Isometries and Rigid Motions
An isometry is a transformation that preserves distances (and therefore angles).
In Euclidean space \( \mathbb{R}^n \), a common form is the affine map
\[
x' = A x + t,
\quad A \in \mathbb{R}^{n\times n},\; t \in \mathbb{R}^n.
\]
Translations \(t\) do not change distances, so the key question becomes: what kind of matrix is \(A\)?
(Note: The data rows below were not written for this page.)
(* ===== verification/Timer.v ===== *)
(** Timers ([src/src/time/clock.rs], [src/src/time/mod.rs]): the clock that can
    be paused, the driver's heap of deadlines and map of wakers, [Sleep],
    [Timeout] and [Interval].

    An [Instant] is a number of nanoseconds on the monotonic clock; what
    [Instant::now()] returns is an argument [real] of the definitions that
    call it.  A [Duration] is a number of nanoseconds too.  A [BinaryHeap] of
    [Reverse] pairs is the list of its elements in ascending order, so [peek]
    is its head and [pop] its tail. *)

From S2P Require Import Prelude.
From stdpp Require Import sorting.
#[local] Open Scope Z_scope.

(** [Instant + Duration]: seconds are an [i64]. *)
Definition instant_limit : Z := 2 ^ 63 * 10 ^ 9.
Definition instant_add (t d : Z) : option Z :=
  if t + d <? instant_limit then Some (t + d) else None.

(** ** The clock: [Some virtual_now] while paused *)

Definition Clock : Type := option Z.

Definition clock_new : Clock := None.
Definition clock_now (real : Z) : M Clock Z :=
  let! c := get in
  ret (match c with Some virtual_now => virtual_now | None => real end).
Definition clock_is_paused : M Clock bool :=
  let! c := get in ret (bool_decide (is_Some c)).
Definition clock_pause (real : Z) : M Clock unit :=
  let! c := get in
  assert (bool_decide (c = None)) ;! put (Some real).
Definition clock_resume : M Clock unit :=
  let! c := get in
  assert (bool_decide (is_Some c)) ;! put None.
Definition clock_set (instant : Z) : M Clock unit :=
  let! c := get in
  assert (bool_decide (is_Some c)) ;! put (Some instant).

(** ** The driver *)

(** Deadline and identifier, ordered lexicographically. *)
Abbreviation entry := (Z * Z)%type (only parsing).
Definition entry_le (a b : entry) : Prop := a.1 < b.1 ∨ (a.1 = b.1 ∧ a.2 ≤ b.2).
#[export] Instance entry_le_dec a b : Decision (entry_le a b).
Proof. unfold entry_le. apply _. Defined.
Lemma copy_chain_take_witness :
  let a := mkMem [1; 2; 3; 4; 5] 2 false in
  let b := mkMem [9] 2 false in
  read_ok a ∧ read_ok b ∧
  ∃ p c' r' (v' : list byte) ws,
    run_polls (poll_copy 7) (repeat 0%nat 9) (with_capacity 3) (mkChain (mkTake a 3) b false, []) =
      Some ((p, c'), (r', v'), ws) ∧
    (p = Ready (Ok 4) → v' = [1; 2; 3; 9]).
Proof.
  intros a b. assert (read_ok a) as Ha by (apply Nat.lt_0_succ).
  assert (read_ok b) as Hb by (apply Nat.lt_0_succ). split; [exact Ha|]. split; [exact Hb|].
  destruct (copy_chain_take 3 (repeat 0%nat 9) a b 3 [] 7
    ltac:(lia) ltac:(reflexivity) Ha Hb ltac:(split; [discriminate|reflexivity]) ltac:(reflexivity) ltac:(simpl; lia))
    as (p & c' & r' & v' & ws & E & Hok).
  exists p, c', r', v', ws. split; [exact E|]. intros Hp. apply (Hok 4 Hp).
Defined.

Lemma int_roundtrip_witness :
  let t := mkInt 4 true in
  let r := mkMem (to_bytes BigEndian t (-2) ++ [7]) 3 false in
  in_int t (-2) ∧ read_ok r ∧
  ∃ p st r' ws, run_polls (read_int BigEndian t) (repeat 0%nat 5) (read_int_start t) r = Some ((p, st), r', ws) ∧
    ∀ m, p = Ready (Ok m) → m = -2 ∧ stream r' = [7].
Proof.
  intros t r. assert (in_int t (-2)) as Hn by (split; [discriminate|reflexivity]).
  assert (read_ok r) as Hr by (apply Nat.lt_0_succ). split; [exact Hn|]. split; [exact Hr|].
  apply (int_roundtrip BigEndian t (-2) [] (repeat 0%nat 5) ([] : list byte) r [7]
    ltac:(simpl; lia) Hn I Hr eq_refl).
Defined.

(** An empty read skips the first reader of a [Chain].  Polling a chain
    with a buffer that has no room takes "nothing new filled" for the end of
    the first reader: whatever it still had is never read. *)
Theorem chain_empty_read_skips :
  let c := mkChain (mkMem [1; 2] 2 true) (mkMem [3] 2 true) false in
  let room := read_buf_new [0; 0; 0; 0] in
  ∃ c1 c2 c3,
    poll_read 0%nat (read_buf_new []) c = Some ((Ready (Ok tt), read_buf_new []), c1, []) ∧
    poll_read 0%nat room c1 = Some ((Pending, room), c2, []) ∧
    poll_read 0%nat room c2 = Some ((Ready (Ok tt), mkReadBuf [3; 0; 0; 0] 1), c3, []) ∧
    c3.(first).(data) = [1; 2].
Proof. do 3 eexists. repeat (split; [reflexivity|]). reflexivity. Qed.
Lemma copy_flush_spec cx (s : R * W) : write_ok s.2 → sink s.2 = all →
  ∃ p w' ws, in_writer (poll_flush cx) s = Some (p, (s.1, w'), ws) ∧ write_ok w' ∧ sink w' = all ∧
    (p = Ready (Ok tt) → settled w' = all).
Proof.
  intros Hw Hs. destruct (flush_law cx s.2 Hw) as (p & w' & ws & E & Hw' & Hs').
  pose proof E as Ez. apply (zoom_some snd (λ w (s : R * W), (s.1, w))) in Ez.
  do 3 eexists. split; [exact Ez|]. split_and!; [done|congruence|].
  intros ->. rewrite <- Hs. by eapply flush_settles.
Qed.

Lemma copy_spec fuel cx st s :
  blen all - blen before < 2 ^ u64_bits → copy_inv st s → (copy_turns st s ≤ fuel)%nat →
  ∃ p st' s' ws, copy fuel cx st s = Some ((p, st'), s', ws) ∧ (length (stream s'.1) ≤ length (stream s.1))%nat ∧
    match p with Ready a => copied a s' | Pending => copy_inv st' s' end.
Proof.
  intros Hlim. revert st s. induction fuel as [|fuel IH]; intros st [r w] Hinv Hf.
  { destruct st; simpl in Hf; lia. }
  assert (8192 < 2 ^ (usize_bits - 1)) as Hsz by reflexivity.
  destruct st as [b total|b rest n total|total]; destruct Hinv as (Hr & Hw & Hst); simpl in *.
  - destruct Hst as (Hb & Hall & Htot).
    destruct (async_read_spec cx b r Hr) as (p & b' & r' & ws & E & Hr' & Hl & Hp).
    { intros ->. by unfold blen in Hb. }
    { lia. }
    assert (blen b' = 8192) as Hb' by (unfold blen in *; congruence).
    apply (zoom_some fst (λ r (s : R * W), (r, s.2)) _ (r, w)) in E.
    destruct p as [[n|e]|].
    + destruct Hp as (Hn & Hs & Hz). destruct (Z.eqb_spec n 0) as [->|Hnz].
      * destruct (IH (CopyFlushing total) (r', w)) as (p & st' & s' & ws' & E' & Hle & Hp); [|simpl; lia|].
        { rewrite (Hz eq_refl), app_nil_r in Hall. unfold copy_inv; simpl. rewrite Hall in Htot. by split_and!. }
        do 4 eexists. split; [eapply bind_some; [exact E|exact E']|]. split; [|done]. simpl in Hle.
        rewrite Hs, length_app. lia.
      * assert (blen (upto n b') = n) as Hn' by (apply blen_upto; lia).
        assert (length (stream r') < length (stream r))%nat as Hlt by (rewrite Hs, length_app; unfold blen in Hn'; lia).
        destruct (IH (CopyWriting b' (upto n b') n total) (r', w)) as (p & st' & s' & ws' & E' & Hle & Hp); [|simpl; lia|].
        { unfold copy_inv; simpl. rewrite <- Hs. split_and!; try done; lia. }
        do 4 eexists. split.
        { eapply bind_some; [exact E|]. simpl. rewrite (proj2 (Z.eqb_neq n 0)) by done. exact E'. }
        simpl in Hle. split; [lia|done].
    + do 4 eexists. split; [eapply bind_some; [exact E|reflexivity]|]. simpl. rewrite Hp. split; [done|by intros ?].
    + do 4 eexists. split; [eapply bind_some; [exact E|reflexivity]|]. simpl. rewrite Hp. split; [done|].
      unfold copy_inv; simpl. split_and!; try done. by rewrite Hp.
  - destruct Hst as (Hb & Hall & Hn & Hrest & Htot).
    destruct (write_all_spec (length rest) cx rest w Hw) as (p & rest' & w' & ws & E & Hw' & Hle' & Hs & Hp); [lia|done|].
    apply (zoom_some snd (λ w (s : R * W), (s.1, w)) _ (r, w)) in E.
    pose proof (f_equal blen Hs) as Hbl. rewrite !blen_app in Hbl. pose proof (blen_nonneg rest').
    pose proof (f_equal blen Hall) as Hba. rewrite !blen_app in Hba. pose proof (blen_nonneg (stream r)).
    destruct p as [[u|e]|].
    + subst rest'. rewrite app_nil_r in Hs.
      destruct (IH (CopyReading b (total + n)) (r, w')) as (p & st' & s' & ws' & E' & Hle & Hp); [|simpl; lia|].
      { unfold copy_inv; simpl. split_and!; try done; [by rewrite Hs, <- app_assoc|]. rewrite Hs, blen_app. lia. }
      do 4 eexists. split.
      { eapply bind_some; [exact E|]. simpl. rewrite uadd_in_range by lia.
        eapply bind_some; [reflexivity|exact E']. }
      done.
    + do 4 eexists. split; [eapply bind_some; [exact E|reflexivity]|]. split; [done|by intros ?].
    + do 4 eexists. split; [eapply bind_some; [exact E|reflexivity]|]. split; [done|].
      unfold copy_inv; simpl. split_and!; try done; [|lia|lia]. by rewrite app_assoc, Hs, <- app_assoc.
  - destruct Hst as (Hs & Htot). destruct (copy_flush_spec cx (r, w) Hw Hs) as (p & w' & ws & E & Hw' & Hs' & Hp).
    destruct p as [[[]|e]|]; do 4 eexists; (split; [eapply bind_some; [exact E|reflexivity]|]); (split; [done|]).
    + intros n [= <-]. split; [by apply Hp|done].
    + by intros ?.
    + by split_and!.
Qed.
(* ===== verification/Scheduler.v ===== *)
(** The scheduler ([src/src/runtime/mod.rs], [src/src/runtime/worker.rs],
    [src/src/runtime/thread_per_core.rs]): the queues of a runtime, the
    search for the next task, the worker threads, and [block_in_place]. *)

From S2P Require Import Prelude.

(** ** The work-stealing queues

    [crossbeam_deque] is another crate: its [Worker] (with its [Stealer]s) and
    [Injector] are a parameter, and what its documentation promises of them
    is a class of laws.  The number given to a stealing operation tells
    repeated attempts apart: one may be told to retry and the next succeed. *)

Inductive Steal (T : Type) := Empty | Success (t : T) | Retry.
Arguments Empty {T}.
Arguments Success {T} t.
Arguments Retry {T}.

Class Deque (T : Type) := {
  deque : Type;
  new_fifo : deque;
  push : T → deque → deque;
  pop : deque → option T * deque;
  len : deque → nat;
  steal : nat → deque → Steal T * deque;
  (** from the one queue into the other *)
  steal_batch_and_pop : nat → deque → deque → Steal T * deque * deque;
}.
Orthogonal Matrices: the Isometry Test
A linear map \(x' = A x\) preserves dot products if and only if \(A\) is orthogonal:
\[
(Ax)\cdot(Ay) = x\cdot y \;\;\forall x,y
\quad \Longleftrightarrow \quad
A^T A = I.
\]
Since distances satisfy \( \|x-y\|^2 = (x-y)\cdot(x-y) \), preserving dot products implies preserving distances:
\[
\|Ax - Ay\| = \|A(x-y)\| = \|x-y\|.
\]
Therefore, the practical test is:
\[
\boxed{\text{Isometry (rigid motion)} \;\Longleftrightarrow\; A^T A \approx I}
\]
where “\(\approx\)” uses a tolerance because of numerical rounding.
Determinant and Orientation
For an orthogonal matrix \(A\), the determinant is always \( \det(A)=\pm 1 \):
-
\(\det(A)\approx +1\): proper isometry (rotation-type; orientation preserved).
-
\(\det(A)\approx -1\): improper isometry (reflection-type; orientation flips).
Examples
Distance Verification (Geometric Check)
Even if you do not trust the algebra, you can verify distance preservation directly:
choose points \(P_i\) and compare pairwise distances:
\[
d_{ij} = \|P_i - P_j\|,\qquad d'_{ij} = \|P'_i - P'_j\|.
\]
For an isometry, all differences \( |d'_{ij}-d_{ij}| \) should be near zero (up to numerical tolerance).
This is exactly what the calculator’s distance table reports.
Practical Notes on Tolerance
-
With exact symbolic entries, orthogonality can be exact. With decimals (like 0.7071), small error is normal.
-
Use a stricter tolerance (e.g., \(10^{-10}\)) when using exact expressions like \(\cos(\pi/4)\).
-
Use a looser tolerance (e.g., \(10^{-6}\) or \(10^{-4}\)) when inputs are rounded.